### TASK ITEM
Reproduce each line of the entries that carries "picked".

Start of DATA SHOWN

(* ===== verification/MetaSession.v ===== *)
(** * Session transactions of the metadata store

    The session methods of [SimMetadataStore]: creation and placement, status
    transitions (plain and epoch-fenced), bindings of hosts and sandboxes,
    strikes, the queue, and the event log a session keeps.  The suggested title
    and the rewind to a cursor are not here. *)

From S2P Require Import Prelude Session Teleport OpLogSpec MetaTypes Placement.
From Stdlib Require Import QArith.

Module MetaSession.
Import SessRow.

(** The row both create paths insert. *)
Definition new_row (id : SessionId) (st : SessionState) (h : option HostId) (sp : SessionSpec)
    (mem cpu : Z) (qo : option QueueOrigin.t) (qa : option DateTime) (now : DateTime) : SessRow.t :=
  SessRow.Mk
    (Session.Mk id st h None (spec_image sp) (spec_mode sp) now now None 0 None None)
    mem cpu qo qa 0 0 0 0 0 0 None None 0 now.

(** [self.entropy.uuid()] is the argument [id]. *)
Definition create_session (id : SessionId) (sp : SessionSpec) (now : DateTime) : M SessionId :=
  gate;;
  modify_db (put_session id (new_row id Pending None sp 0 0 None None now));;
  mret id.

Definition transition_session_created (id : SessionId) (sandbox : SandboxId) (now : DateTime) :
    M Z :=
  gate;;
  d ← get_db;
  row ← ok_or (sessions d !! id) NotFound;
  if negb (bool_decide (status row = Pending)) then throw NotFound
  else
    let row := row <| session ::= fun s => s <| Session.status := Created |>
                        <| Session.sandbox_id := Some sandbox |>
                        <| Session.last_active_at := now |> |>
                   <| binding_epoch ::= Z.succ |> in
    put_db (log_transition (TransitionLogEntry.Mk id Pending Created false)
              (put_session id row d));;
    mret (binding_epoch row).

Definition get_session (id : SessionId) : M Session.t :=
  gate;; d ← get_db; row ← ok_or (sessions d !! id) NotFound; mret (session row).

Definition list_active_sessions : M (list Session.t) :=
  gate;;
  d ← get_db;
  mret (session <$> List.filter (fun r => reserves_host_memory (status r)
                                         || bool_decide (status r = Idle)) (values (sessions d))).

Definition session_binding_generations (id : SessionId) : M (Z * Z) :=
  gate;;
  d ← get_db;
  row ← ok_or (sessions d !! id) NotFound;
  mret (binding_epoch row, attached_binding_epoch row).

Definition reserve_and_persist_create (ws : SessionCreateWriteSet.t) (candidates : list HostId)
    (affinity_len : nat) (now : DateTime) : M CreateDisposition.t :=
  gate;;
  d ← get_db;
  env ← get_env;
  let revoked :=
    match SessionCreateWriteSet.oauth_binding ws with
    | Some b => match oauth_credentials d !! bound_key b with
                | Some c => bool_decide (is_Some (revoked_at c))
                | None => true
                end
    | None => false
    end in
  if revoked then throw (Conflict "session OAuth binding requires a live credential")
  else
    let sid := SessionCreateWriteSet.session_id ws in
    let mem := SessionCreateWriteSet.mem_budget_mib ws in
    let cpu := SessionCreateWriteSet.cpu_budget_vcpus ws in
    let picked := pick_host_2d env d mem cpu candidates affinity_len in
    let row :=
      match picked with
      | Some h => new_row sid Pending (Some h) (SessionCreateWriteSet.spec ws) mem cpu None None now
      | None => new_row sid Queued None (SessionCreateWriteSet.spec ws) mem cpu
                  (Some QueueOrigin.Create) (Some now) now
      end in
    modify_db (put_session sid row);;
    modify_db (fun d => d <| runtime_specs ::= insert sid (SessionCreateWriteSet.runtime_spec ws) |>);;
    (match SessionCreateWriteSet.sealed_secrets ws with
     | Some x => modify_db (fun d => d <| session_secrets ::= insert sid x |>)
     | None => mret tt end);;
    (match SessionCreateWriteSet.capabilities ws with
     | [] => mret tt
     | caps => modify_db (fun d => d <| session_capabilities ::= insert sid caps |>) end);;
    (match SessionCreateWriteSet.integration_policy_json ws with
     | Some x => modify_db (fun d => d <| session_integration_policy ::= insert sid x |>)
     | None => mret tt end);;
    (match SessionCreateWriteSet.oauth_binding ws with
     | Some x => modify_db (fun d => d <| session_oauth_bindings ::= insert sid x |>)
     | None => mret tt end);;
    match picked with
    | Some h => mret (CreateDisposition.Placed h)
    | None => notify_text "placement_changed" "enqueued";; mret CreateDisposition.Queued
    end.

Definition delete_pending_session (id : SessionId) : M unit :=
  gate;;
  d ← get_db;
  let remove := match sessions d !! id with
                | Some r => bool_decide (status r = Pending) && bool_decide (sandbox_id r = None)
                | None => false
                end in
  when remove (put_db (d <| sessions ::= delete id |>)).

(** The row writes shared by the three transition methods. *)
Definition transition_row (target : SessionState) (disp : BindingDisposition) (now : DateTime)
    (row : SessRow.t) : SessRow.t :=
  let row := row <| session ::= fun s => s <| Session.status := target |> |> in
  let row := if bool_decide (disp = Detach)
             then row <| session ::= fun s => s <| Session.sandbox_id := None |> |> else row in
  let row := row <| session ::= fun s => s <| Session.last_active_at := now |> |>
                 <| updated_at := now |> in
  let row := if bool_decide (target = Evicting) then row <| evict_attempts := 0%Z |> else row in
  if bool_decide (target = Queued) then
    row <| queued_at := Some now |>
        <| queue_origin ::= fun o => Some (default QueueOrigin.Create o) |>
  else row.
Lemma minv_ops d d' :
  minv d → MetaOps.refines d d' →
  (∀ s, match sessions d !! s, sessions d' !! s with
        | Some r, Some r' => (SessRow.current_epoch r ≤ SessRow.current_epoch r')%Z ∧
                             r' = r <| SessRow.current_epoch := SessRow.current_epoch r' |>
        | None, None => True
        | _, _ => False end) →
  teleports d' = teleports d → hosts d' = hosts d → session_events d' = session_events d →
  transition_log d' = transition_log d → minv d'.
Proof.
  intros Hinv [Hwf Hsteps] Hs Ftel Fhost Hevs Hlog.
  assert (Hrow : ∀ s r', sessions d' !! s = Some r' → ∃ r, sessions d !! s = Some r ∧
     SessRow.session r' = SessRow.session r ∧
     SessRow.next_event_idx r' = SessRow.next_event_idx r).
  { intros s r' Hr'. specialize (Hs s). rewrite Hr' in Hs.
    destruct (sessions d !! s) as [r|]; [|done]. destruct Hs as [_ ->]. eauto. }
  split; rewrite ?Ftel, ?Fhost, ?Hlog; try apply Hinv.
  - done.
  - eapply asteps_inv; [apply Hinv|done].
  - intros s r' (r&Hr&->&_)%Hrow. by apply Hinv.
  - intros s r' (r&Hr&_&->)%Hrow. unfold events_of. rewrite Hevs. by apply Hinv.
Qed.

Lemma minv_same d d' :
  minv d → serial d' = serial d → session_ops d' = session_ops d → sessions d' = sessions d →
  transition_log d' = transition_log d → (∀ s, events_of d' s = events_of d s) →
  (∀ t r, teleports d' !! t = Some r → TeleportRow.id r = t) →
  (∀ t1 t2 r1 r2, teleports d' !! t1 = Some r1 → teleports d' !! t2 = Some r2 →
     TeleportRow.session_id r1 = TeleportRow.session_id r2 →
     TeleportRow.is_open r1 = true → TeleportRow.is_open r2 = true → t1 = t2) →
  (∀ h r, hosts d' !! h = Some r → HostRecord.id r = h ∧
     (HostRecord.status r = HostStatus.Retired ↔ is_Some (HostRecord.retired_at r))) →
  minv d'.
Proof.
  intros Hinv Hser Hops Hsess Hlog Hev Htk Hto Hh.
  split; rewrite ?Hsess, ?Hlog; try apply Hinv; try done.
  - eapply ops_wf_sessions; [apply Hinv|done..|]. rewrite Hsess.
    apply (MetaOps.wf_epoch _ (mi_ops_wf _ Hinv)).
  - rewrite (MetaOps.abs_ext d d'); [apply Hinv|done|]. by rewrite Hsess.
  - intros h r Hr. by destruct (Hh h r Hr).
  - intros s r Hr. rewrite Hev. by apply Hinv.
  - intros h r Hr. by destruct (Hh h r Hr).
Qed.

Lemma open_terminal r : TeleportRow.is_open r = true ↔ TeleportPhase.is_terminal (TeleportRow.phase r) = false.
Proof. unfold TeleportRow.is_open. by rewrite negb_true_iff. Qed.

End of DATA SHOWN

### TASK OUTPUT
    let picked := pick_host_2d env d mem cpu candidates affinity_len in
      match picked with
    match picked with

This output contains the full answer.